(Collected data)
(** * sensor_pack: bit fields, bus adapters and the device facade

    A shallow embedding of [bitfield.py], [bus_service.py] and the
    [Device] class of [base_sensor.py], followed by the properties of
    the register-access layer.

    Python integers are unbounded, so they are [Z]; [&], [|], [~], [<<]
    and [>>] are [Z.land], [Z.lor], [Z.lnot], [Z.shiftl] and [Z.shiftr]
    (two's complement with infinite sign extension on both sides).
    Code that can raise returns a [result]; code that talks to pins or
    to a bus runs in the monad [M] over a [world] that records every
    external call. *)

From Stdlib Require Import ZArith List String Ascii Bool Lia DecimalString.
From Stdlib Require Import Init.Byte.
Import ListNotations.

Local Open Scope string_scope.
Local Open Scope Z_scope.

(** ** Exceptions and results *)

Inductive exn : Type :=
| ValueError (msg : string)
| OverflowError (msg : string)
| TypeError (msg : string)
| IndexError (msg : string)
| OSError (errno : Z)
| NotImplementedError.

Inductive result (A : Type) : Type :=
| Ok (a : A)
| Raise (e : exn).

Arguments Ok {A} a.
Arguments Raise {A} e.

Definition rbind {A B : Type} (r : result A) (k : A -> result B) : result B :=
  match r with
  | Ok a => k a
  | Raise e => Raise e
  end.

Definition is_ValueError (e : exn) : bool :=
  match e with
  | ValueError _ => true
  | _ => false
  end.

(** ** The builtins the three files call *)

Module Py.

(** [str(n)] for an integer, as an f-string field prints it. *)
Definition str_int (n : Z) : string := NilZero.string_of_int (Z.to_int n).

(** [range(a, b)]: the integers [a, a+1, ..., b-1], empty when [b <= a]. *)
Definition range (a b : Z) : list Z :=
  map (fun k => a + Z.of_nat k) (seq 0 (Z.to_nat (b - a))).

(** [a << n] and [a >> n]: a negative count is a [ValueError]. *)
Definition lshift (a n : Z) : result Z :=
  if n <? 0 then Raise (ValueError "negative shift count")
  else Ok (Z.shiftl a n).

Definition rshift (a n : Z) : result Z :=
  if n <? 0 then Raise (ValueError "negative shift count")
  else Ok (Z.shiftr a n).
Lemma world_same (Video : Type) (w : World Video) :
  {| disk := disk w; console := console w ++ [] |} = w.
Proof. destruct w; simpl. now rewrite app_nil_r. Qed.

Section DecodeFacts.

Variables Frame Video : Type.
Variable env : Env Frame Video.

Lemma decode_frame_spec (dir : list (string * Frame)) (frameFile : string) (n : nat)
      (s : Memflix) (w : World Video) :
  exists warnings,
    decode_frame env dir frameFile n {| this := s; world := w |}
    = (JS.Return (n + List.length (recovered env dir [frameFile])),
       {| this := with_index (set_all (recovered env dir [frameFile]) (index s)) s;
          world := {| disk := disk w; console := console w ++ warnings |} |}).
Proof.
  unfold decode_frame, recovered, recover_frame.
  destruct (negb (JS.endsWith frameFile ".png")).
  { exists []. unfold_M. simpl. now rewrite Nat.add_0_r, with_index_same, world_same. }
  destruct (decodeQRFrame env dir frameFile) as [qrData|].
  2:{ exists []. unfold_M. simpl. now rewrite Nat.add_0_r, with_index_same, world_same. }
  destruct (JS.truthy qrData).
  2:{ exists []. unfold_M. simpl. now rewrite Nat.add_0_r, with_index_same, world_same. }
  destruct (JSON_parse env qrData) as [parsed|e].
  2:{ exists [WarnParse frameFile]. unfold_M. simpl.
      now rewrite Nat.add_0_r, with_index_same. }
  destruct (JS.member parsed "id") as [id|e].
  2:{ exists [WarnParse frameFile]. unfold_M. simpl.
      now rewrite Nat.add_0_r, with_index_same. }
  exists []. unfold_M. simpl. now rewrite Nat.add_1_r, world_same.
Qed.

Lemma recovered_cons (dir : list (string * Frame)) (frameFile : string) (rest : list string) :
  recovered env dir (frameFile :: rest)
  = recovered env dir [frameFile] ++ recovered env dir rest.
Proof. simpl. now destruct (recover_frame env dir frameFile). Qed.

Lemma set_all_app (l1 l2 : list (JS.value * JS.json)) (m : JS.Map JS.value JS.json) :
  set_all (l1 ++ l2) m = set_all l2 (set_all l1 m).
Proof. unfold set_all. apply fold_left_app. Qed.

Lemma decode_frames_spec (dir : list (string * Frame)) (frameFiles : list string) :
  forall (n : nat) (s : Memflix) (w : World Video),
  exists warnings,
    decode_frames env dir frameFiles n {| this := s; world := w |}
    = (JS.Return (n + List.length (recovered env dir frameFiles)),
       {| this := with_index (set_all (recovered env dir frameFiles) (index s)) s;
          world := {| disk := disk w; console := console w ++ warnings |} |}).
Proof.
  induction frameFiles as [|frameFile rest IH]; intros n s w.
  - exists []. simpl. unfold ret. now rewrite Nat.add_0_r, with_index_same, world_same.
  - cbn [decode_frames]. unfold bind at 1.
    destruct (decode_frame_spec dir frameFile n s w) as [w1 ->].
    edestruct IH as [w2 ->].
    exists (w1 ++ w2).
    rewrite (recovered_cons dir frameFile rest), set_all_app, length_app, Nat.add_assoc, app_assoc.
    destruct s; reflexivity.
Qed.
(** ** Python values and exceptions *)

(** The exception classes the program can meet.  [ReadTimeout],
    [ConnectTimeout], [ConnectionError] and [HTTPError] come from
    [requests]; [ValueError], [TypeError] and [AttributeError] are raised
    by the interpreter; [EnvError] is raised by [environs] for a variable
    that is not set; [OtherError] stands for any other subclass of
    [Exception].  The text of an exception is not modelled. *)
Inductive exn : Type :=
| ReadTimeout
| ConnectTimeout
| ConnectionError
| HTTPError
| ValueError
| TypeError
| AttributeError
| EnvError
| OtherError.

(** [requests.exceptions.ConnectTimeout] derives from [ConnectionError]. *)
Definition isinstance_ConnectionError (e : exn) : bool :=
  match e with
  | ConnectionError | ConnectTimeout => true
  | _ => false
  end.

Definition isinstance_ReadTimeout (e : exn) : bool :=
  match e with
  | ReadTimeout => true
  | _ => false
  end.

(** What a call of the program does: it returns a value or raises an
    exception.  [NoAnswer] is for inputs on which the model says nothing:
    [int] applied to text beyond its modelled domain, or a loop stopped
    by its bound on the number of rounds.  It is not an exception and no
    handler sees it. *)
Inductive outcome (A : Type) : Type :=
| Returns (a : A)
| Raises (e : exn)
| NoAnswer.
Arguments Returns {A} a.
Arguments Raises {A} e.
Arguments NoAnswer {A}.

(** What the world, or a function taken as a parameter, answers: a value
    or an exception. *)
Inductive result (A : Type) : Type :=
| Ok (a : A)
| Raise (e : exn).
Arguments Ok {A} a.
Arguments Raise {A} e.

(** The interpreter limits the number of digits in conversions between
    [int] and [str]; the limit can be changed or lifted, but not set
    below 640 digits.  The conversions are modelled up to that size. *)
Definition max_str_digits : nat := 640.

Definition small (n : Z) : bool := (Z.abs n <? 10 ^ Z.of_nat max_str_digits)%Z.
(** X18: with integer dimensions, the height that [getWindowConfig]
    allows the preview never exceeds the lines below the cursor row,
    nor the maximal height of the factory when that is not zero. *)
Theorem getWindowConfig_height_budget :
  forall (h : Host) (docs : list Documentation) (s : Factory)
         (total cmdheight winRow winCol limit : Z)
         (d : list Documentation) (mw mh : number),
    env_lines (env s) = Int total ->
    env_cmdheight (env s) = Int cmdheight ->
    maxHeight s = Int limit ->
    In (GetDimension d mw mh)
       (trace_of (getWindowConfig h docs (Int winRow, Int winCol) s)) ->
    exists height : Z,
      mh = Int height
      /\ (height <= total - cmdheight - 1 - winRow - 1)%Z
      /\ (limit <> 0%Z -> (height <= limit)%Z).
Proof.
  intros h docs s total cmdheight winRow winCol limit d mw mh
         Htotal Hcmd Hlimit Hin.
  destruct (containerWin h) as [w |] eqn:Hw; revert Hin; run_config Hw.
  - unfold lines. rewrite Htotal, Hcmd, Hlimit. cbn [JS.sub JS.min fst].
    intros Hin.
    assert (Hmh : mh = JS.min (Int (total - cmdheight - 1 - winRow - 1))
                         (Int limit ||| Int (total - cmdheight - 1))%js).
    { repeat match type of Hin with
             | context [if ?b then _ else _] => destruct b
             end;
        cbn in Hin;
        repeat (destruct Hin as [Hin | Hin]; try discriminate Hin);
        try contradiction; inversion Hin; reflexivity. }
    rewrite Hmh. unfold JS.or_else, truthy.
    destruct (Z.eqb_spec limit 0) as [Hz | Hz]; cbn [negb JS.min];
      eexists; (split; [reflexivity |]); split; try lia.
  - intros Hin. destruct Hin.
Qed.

REQUIRED ACTION: Among the lines above, find the ones containing "program" and copy them.

ANSWER SECTION:
(** The exception classes the program can meet.  [ReadTimeout],
(** What a call of the program does: it returns a value or raises an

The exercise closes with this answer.